═══ TASK MATERIAL

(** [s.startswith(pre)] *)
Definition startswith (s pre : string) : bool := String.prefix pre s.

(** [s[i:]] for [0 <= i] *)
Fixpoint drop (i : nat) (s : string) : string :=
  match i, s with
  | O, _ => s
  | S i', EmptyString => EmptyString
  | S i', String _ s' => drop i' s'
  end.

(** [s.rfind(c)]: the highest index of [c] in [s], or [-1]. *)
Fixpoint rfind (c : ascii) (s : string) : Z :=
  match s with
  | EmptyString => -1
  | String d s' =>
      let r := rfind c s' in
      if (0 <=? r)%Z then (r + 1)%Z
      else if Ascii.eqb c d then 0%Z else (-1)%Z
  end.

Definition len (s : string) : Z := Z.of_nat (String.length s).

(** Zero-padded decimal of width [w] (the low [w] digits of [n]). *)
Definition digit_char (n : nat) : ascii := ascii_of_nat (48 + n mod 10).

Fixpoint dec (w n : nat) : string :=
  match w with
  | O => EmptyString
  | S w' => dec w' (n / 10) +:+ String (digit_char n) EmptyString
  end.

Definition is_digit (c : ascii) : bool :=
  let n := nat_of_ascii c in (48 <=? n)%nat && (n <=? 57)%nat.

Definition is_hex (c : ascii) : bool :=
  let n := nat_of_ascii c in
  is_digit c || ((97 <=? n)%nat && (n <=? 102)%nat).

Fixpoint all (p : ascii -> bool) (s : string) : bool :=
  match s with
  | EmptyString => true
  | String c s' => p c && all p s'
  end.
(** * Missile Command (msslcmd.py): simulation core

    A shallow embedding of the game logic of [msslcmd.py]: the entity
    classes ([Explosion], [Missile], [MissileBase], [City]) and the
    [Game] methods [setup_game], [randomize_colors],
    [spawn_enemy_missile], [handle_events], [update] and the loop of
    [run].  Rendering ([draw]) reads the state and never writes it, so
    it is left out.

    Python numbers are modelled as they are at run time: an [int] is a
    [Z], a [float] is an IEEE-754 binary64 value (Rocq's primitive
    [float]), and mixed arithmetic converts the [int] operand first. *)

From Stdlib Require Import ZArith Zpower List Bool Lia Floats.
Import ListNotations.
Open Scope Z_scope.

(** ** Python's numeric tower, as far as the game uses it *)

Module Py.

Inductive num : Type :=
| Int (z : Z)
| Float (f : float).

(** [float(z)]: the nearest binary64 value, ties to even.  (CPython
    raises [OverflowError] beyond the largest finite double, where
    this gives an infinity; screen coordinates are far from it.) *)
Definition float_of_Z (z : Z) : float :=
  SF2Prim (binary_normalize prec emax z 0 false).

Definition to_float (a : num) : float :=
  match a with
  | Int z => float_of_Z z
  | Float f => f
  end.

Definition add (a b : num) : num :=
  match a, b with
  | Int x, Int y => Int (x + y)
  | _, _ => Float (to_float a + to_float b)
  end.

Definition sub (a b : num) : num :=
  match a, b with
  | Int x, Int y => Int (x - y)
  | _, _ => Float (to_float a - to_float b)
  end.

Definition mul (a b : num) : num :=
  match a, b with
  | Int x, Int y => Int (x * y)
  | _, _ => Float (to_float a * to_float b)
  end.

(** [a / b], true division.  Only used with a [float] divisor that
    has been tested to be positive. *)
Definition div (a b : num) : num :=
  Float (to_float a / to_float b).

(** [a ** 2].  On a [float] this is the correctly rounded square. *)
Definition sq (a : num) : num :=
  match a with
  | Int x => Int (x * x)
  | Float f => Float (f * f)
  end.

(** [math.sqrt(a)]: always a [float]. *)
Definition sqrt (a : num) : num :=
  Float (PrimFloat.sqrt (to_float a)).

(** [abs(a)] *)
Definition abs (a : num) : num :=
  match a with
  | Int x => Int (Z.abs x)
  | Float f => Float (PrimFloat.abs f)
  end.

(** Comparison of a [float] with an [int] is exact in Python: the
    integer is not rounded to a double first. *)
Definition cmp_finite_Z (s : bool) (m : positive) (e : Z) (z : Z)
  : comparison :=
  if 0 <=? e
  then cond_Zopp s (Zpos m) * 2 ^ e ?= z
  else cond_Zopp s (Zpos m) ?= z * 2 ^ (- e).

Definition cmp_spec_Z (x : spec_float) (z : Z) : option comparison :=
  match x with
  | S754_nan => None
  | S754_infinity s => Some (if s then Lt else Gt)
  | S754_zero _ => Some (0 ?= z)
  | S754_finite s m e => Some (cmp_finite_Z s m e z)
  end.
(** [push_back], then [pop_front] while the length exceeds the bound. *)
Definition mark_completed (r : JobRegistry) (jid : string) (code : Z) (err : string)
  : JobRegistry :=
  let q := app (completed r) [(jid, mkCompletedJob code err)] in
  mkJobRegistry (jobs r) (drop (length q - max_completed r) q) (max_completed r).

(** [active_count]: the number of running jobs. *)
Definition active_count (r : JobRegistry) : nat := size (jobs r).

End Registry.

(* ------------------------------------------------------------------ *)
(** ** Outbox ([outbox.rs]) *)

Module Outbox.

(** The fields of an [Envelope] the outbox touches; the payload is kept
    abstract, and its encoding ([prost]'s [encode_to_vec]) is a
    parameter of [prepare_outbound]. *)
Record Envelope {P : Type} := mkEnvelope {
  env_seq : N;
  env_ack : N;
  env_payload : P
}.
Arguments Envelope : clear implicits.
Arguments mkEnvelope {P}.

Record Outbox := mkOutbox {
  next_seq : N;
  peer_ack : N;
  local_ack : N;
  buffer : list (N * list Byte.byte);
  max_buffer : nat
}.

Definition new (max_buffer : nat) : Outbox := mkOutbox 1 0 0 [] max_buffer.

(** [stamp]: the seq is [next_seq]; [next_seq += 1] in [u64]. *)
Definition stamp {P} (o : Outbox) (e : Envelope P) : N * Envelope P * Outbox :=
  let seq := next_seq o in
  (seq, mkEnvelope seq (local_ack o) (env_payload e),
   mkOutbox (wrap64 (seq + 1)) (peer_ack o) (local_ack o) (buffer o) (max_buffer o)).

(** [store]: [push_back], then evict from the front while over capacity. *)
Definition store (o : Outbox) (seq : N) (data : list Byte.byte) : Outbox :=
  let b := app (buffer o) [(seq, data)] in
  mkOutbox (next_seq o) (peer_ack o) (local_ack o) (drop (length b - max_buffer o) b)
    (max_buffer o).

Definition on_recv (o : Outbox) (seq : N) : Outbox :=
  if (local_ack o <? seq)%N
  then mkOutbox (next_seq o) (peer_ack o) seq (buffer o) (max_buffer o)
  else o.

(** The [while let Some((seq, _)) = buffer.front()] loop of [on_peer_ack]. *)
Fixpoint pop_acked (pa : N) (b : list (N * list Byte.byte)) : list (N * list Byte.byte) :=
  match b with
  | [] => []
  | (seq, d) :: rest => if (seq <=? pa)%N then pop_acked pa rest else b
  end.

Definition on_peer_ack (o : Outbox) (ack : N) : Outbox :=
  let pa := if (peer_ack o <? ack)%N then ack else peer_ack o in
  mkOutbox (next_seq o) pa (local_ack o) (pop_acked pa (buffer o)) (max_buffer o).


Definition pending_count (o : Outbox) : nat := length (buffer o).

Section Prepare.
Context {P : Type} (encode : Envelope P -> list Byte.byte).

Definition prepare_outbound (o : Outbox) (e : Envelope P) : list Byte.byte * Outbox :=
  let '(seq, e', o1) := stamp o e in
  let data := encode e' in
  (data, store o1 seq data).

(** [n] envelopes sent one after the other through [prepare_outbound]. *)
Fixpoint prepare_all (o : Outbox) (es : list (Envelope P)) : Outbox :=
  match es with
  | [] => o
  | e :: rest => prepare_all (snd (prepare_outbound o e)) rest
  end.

══════

PROBLEM DETAILS –
Type out all of the records again, exactly.

ANSWER TO THIS EXERCISE –
(** [s.startswith(pre)] *)
Definition startswith (s pre : string) : bool := String.prefix pre s.

(** [s[i:]] for [0 <= i] *)
Fixpoint drop (i : nat) (s : string) : string :=
  match i, s with
  | O, _ => s
  | S i', EmptyString => EmptyString
  | S i', String _ s' => drop i' s'
  end.

(** [s.rfind(c)]: the highest index of [c] in [s], or [-1]. *)
Fixpoint rfind (c : ascii) (s : string) : Z :=
  match s with
  | EmptyString => -1
  | String d s' =>
      let r := rfind c s' in
      if (0 <=? r)%Z then (r + 1)%Z
      else if Ascii.eqb c d then 0%Z else (-1)%Z
  end.

Definition len (s : string) : Z := Z.of_nat (String.length s).

(** Zero-padded decimal of width [w] (the low [w] digits of [n]). *)
Definition digit_char (n : nat) : ascii := ascii_of_nat (48 + n mod 10).

Fixpoint dec (w n : nat) : string :=
  match w with
  | O => EmptyString
  | S w' => dec w' (n / 10) +:+ String (digit_char n) EmptyString
  end.

Definition is_digit (c : ascii) : bool :=
  let n := nat_of_ascii c in (48 <=? n)%nat && (n <=? 57)%nat.

Definition is_hex (c : ascii) : bool :=
  let n := nat_of_ascii c in
  is_digit c || ((97 <=? n)%nat && (n <=? 102)%nat).

Fixpoint all (p : ascii -> bool) (s : string) : bool :=
  match s with
  | EmptyString => true
  | String c s' => p c && all p s'
  end.
(** * Missile Command (msslcmd.py): simulation core

    A shallow embedding of the game logic of [msslcmd.py]: the entity
    classes ([Explosion], [Missile], [MissileBase], [City]) and the
    [Game] methods [setup_game], [randomize_colors],
    [spawn_enemy_missile], [handle_events], [update] and the loop of
    [run].  Rendering ([draw]) reads the state and never writes it, so
    it is left out.

    Python numbers are modelled as they are at run time: an [int] is a
    [Z], a [float] is an IEEE-754 binary64 value (Rocq's primitive
    [float]), and mixed arithmetic converts the [int] operand first. *)

From Stdlib Require Import ZArith Zpower List Bool Lia Floats.
Import ListNotations.
Open Scope Z_scope.

(** ** Python's numeric tower, as far as the game uses it *)

Module Py.

Inductive num : Type :=
| Int (z : Z)
| Float (f : float).

(** [float(z)]: the nearest binary64 value, ties to even.  (CPython
    raises [OverflowError] beyond the largest finite double, where
    this gives an infinity; screen coordinates are far from it.) *)
Definition float_of_Z (z : Z) : float :=
  SF2Prim (binary_normalize prec emax z 0 false).

Definition to_float (a : num) : float :=
  match a with
  | Int z => float_of_Z z
  | Float f => f
  end.

Definition add (a b : num) : num :=
  match a, b with
  | Int x, Int y => Int (x + y)
  | _, _ => Float (to_float a + to_float b)
  end.

Definition sub (a b : num) : num :=
  match a, b with
  | Int x, Int y => Int (x - y)
  | _, _ => Float (to_float a - to_float b)
  end.

Definition mul (a b : num) : num :=
  match a, b with
  | Int x, Int y => Int (x * y)
  | _, _ => Float (to_float a * to_float b)
  end.

(** [a / b], true division.  Only used with a [float] divisor that
    has been tested to be positive. *)
Definition div (a b : num) : num :=
  Float (to_float a / to_float b).

(** [a ** 2].  On a [float] this is the correctly rounded square. *)
Definition sq (a : num) : num :=
  match a with
  | Int x => Int (x * x)
  | Float f => Float (f * f)
  end.

(** [math.sqrt(a)]: always a [float]. *)
Definition sqrt (a : num) : num :=
  Float (PrimFloat.sqrt (to_float a)).

(** [abs(a)] *)
Definition abs (a : num) : num :=
  match a with
  | Int x => Int (Z.abs x)
  | Float f => Float (PrimFloat.abs f)
  end.

(** Comparison of a [float] with an [int] is exact in Python: the
    integer is not rounded to a double first. *)
Definition cmp_finite_Z (s : bool) (m : positive) (e : Z) (z : Z)
  : comparison :=
  if 0 <=? e
  then cond_Zopp s (Zpos m) * 2 ^ e ?= z
  else cond_Zopp s (Zpos m) ?= z * 2 ^ (- e).

Definition cmp_spec_Z (x : spec_float) (z : Z) : option comparison :=
  match x with
  | S754_nan => None
  | S754_infinity s => Some (if s then Lt else Gt)
  | S754_zero _ => Some (0 ?= z)
  | S754_finite s m e => Some (cmp_finite_Z s m e z)
  end.
(** [push_back], then [pop_front] while the length exceeds the bound. *)
Definition mark_completed (r : JobRegistry) (jid : string) (code : Z) (err : string)
  : JobRegistry :=
  let q := app (completed r) [(jid, mkCompletedJob code err)] in
  mkJobRegistry (jobs r) (drop (length q - max_completed r) q) (max_completed r).

(** [active_count]: the number of running jobs. *)
Definition active_count (r : JobRegistry) : nat := size (jobs r).

End Registry.

(* ------------------------------------------------------------------ *)
(** ** Outbox ([outbox.rs]) *)

Module Outbox.

(** The fields of an [Envelope] the outbox touches; the payload is kept
    abstract, and its encoding ([prost]'s [encode_to_vec]) is a
    parameter of [prepare_outbound]. *)
Record Envelope {P : Type} := mkEnvelope {
  env_seq : N;
  env_ack : N;
  env_payload : P
}.
Arguments Envelope : clear implicits.
Arguments mkEnvelope {P}.

Record Outbox := mkOutbox {
  next_seq : N;
  peer_ack : N;
  local_ack : N;
  buffer : list (N * list Byte.byte);
  max_buffer : nat
}.

Definition new (max_buffer : nat) : Outbox := mkOutbox 1 0 0 [] max_buffer.

(** [stamp]: the seq is [next_seq]; [next_seq += 1] in [u64]. *)
Definition stamp {P} (o : Outbox) (e : Envelope P) : N * Envelope P * Outbox :=
  let seq := next_seq o in
  (seq, mkEnvelope seq (local_ack o) (env_payload e),
   mkOutbox (wrap64 (seq + 1)) (peer_ack o) (local_ack o) (buffer o) (max_buffer o)).

(** [store]: [push_back], then evict from the front while over capacity. *)
Definition store (o : Outbox) (seq : N) (data : list Byte.byte) : Outbox :=
  let b := app (buffer o) [(seq, data)] in
  mkOutbox (next_seq o) (peer_ack o) (local_ack o) (drop (length b - max_buffer o) b)
    (max_buffer o).

Definition on_recv (o : Outbox) (seq : N) : Outbox :=
  if (local_ack o <? seq)%N
  then mkOutbox (next_seq o) (peer_ack o) seq (buffer o) (max_buffer o)
  else o.

(** The [while let Some((seq, _)) = buffer.front()] loop of [on_peer_ack]. *)
Fixpoint pop_acked (pa : N) (b : list (N * list Byte.byte)) : list (N * list Byte.byte) :=
  match b with
  | [] => []
  | (seq, d) :: rest => if (seq <=? pa)%N then pop_acked pa rest else b
  end.

Definition on_peer_ack (o : Outbox) (ack : N) : Outbox :=
  let pa := if (peer_ack o <? ack)%N then ack else peer_ack o in
  mkOutbox (next_seq o) pa (local_ack o) (pop_acked pa (buffer o)) (max_buffer o).


Definition pending_count (o : Outbox) : nat := length (buffer o).

Section Prepare.
Context {P : Type} (encode : Envelope P -> list Byte.byte).

Definition prepare_outbound (o : Outbox) (e : Envelope P) : list Byte.byte * Outbox :=
  let '(seq, e', o1) := stamp o e in
  let data := encode e' in
  (data, store o1 seq data).

(** [n] envelopes sent one after the other through [prepare_outbound]. *)
Fixpoint prepare_all (o : Outbox) (es : list (Envelope P)) : Outbox :=
  match es with
  | [] => o
  | e :: rest => prepare_all (snd (prepare_outbound o e)) rest
  end.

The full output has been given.